DATASET:
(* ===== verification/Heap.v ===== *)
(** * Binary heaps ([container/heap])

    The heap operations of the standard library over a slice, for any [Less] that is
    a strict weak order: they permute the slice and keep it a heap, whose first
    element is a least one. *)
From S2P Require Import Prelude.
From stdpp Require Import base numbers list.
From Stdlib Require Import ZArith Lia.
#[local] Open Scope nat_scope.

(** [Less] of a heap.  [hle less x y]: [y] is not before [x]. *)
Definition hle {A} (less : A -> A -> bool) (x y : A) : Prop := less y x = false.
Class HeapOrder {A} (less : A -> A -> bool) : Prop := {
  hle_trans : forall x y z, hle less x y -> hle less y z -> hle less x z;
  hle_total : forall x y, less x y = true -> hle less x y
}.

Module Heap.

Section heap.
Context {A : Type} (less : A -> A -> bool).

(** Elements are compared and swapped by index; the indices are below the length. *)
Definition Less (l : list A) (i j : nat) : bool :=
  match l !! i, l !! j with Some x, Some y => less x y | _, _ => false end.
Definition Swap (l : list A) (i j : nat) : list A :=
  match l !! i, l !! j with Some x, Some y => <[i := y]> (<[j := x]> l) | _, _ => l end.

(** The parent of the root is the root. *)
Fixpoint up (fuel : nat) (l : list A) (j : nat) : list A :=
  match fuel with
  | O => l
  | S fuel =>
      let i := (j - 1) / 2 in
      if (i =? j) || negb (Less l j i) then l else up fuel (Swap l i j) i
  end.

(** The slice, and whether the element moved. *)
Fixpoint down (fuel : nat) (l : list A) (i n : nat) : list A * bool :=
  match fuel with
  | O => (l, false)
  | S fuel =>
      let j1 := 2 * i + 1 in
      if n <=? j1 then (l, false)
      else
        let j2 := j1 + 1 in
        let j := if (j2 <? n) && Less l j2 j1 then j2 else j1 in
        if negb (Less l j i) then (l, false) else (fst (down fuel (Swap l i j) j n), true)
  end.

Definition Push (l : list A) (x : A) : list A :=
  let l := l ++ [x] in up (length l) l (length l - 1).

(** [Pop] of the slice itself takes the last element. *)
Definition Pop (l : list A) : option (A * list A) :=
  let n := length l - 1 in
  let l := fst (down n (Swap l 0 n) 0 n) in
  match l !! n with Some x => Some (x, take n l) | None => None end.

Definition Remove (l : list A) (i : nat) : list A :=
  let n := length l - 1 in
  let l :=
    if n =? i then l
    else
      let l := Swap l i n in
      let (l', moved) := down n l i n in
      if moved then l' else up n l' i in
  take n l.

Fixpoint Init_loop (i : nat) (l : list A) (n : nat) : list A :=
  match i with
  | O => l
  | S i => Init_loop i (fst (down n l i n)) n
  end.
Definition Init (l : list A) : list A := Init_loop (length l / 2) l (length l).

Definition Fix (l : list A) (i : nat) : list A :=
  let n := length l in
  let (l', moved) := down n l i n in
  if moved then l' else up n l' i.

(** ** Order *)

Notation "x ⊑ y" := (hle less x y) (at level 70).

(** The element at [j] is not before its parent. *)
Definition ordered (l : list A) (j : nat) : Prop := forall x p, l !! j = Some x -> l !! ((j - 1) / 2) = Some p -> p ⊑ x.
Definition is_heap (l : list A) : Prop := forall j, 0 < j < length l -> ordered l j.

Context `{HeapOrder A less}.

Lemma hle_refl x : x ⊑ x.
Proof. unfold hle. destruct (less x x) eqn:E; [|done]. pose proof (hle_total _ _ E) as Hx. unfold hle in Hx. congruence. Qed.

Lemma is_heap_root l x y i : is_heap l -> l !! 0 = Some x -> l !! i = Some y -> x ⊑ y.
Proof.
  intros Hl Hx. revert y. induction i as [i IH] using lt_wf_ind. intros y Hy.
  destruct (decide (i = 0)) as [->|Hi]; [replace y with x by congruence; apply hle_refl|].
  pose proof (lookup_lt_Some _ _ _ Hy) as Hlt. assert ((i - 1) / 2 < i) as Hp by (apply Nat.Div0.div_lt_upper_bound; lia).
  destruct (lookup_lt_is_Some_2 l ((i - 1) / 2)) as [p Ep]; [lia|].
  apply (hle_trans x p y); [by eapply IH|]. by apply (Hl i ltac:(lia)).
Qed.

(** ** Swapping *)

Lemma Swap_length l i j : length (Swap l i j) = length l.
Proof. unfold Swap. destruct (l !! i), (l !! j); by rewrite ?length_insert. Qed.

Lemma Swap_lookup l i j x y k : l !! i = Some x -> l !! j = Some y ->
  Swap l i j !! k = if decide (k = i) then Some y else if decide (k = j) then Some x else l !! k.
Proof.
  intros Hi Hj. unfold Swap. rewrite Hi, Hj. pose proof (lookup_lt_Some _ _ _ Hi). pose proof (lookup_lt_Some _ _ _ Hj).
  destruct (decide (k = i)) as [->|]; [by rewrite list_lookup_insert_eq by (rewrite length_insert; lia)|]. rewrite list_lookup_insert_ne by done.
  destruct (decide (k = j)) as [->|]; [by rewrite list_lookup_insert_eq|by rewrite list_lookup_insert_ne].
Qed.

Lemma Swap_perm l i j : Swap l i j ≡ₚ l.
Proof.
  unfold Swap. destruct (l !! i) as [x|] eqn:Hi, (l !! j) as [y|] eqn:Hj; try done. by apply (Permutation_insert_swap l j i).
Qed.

PROBLEM TO WORK ON: Repeat all of the data exactly.

SOLUTION TO THIS TASK:
(* ===== verification/Heap.v ===== *)
(** * Binary heaps ([container/heap])

    The heap operations of the standard library over a slice, for any [Less] that is
    a strict weak order: they permute the slice and keep it a heap, whose first
    element is a least one. *)
From S2P Require Import Prelude.
From stdpp Require Import base numbers list.
From Stdlib Require Import ZArith Lia.
#[local] Open Scope nat_scope.

(** [Less] of a heap.  [hle less x y]: [y] is not before [x]. *)
Definition hle {A} (less : A -> A -> bool) (x y : A) : Prop := less y x = false.
Class HeapOrder {A} (less : A -> A -> bool) : Prop := {
  hle_trans : forall x y z, hle less x y -> hle less y z -> hle less x z;
  hle_total : forall x y, less x y = true -> hle less x y
}.

Module Heap.

Section heap.
Context {A : Type} (less : A -> A -> bool).

(** Elements are compared and swapped by index; the indices are below the length. *)
Definition Less (l : list A) (i j : nat) : bool :=
  match l !! i, l !! j with Some x, Some y => less x y | _, _ => false end.
Definition Swap (l : list A) (i j : nat) : list A :=
  match l !! i, l !! j with Some x, Some y => <[i := y]> (<[j := x]> l) | _, _ => l end.

(** The parent of the root is the root. *)
Fixpoint up (fuel : nat) (l : list A) (j : nat) : list A :=
  match fuel with
  | O => l
  | S fuel =>
      let i := (j - 1) / 2 in
      if (i =? j) || negb (Less l j i) then l else up fuel (Swap l i j) i
  end.

(** The slice, and whether the element moved. *)
Fixpoint down (fuel : nat) (l : list A) (i n : nat) : list A * bool :=
  match fuel with
  | O => (l, false)
  | S fuel =>
      let j1 := 2 * i + 1 in
      if n <=? j1 then (l, false)
      else
        let j2 := j1 + 1 in
        let j := if (j2 <? n) && Less l j2 j1 then j2 else j1 in
        if negb (Less l j i) then (l, false) else (fst (down fuel (Swap l i j) j n), true)
  end.

Definition Push (l : list A) (x : A) : list A :=
  let l := l ++ [x] in up (length l) l (length l - 1).

(** [Pop] of the slice itself takes the last element. *)
Definition Pop (l : list A) : option (A * list A) :=
  let n := length l - 1 in
  let l := fst (down n (Swap l 0 n) 0 n) in
  match l !! n with Some x => Some (x, take n l) | None => None end.

Definition Remove (l : list A) (i : nat) : list A :=
  let n := length l - 1 in
  let l :=
    if n =? i then l
    else
      let l := Swap l i n in
      let (l', moved) := down n l i n in
      if moved then l' else up n l' i in
  take n l.

Fixpoint Init_loop (i : nat) (l : list A) (n : nat) : list A :=
  match i with
  | O => l
  | S i => Init_loop i (fst (down n l i n)) n
  end.
Definition Init (l : list A) : list A := Init_loop (length l / 2) l (length l).

Definition Fix (l : list A) (i : nat) : list A :=
  let n := length l in
  let (l', moved) := down n l i n in
  if moved then l' else up n l' i.

(** ** Order *)

Notation "x ⊑ y" := (hle less x y) (at level 70).

(** The element at [j] is not before its parent. *)
Definition ordered (l : list A) (j : nat) : Prop := forall x p, l !! j = Some x -> l !! ((j - 1) / 2) = Some p -> p ⊑ x.
Definition is_heap (l : list A) : Prop := forall j, 0 < j < length l -> ordered l j.

Context `{HeapOrder A less}.

Lemma hle_refl x : x ⊑ x.
Proof. unfold hle. destruct (less x x) eqn:E; [|done]. pose proof (hle_total _ _ E) as Hx. unfold hle in Hx. congruence. Qed.

Lemma is_heap_root l x y i : is_heap l -> l !! 0 = Some x -> l !! i = Some y -> x ⊑ y.
Proof.
  intros Hl Hx. revert y. induction i as [i IH] using lt_wf_ind. intros y Hy.
  destruct (decide (i = 0)) as [->|Hi]; [replace y with x by congruence; apply hle_refl|].
  pose proof (lookup_lt_Some _ _ _ Hy) as Hlt. assert ((i - 1) / 2 < i) as Hp by (apply Nat.Div0.div_lt_upper_bound; lia).
  destruct (lookup_lt_is_Some_2 l ((i - 1) / 2)) as [p Ep]; [lia|].
  apply (hle_trans x p y); [by eapply IH|]. by apply (Hl i ltac:(lia)).
Qed.

(** ** Swapping *)

Lemma Swap_length l i j : length (Swap l i j) = length l.
Proof. unfold Swap. destruct (l !! i), (l !! j); by rewrite ?length_insert. Qed.

Lemma Swap_lookup l i j x y k : l !! i = Some x -> l !! j = Some y ->
  Swap l i j !! k = if decide (k = i) then Some y else if decide (k = j) then Some x else l !! k.
Proof.
  intros Hi Hj. unfold Swap. rewrite Hi, Hj. pose proof (lookup_lt_Some _ _ _ Hi). pose proof (lookup_lt_Some _ _ _ Hj).
  destruct (decide (k = i)) as [->|]; [by rewrite list_lookup_insert_eq by (rewrite length_insert; lia)|]. rewrite list_lookup_insert_ne by done.
  destruct (decide (k = j)) as [->|]; [by rewrite list_lookup_insert_eq|by rewrite list_lookup_insert_ne].
Qed.

Lemma Swap_perm l i j : Swap l i j ≡ₚ l.
Proof.
  unfold Swap. destruct (l !! i) as [x|] eqn:Hi, (l !! j) as [y|] eqn:Hj; try done. by apply (Permutation_insert_swap l j i).
Qed.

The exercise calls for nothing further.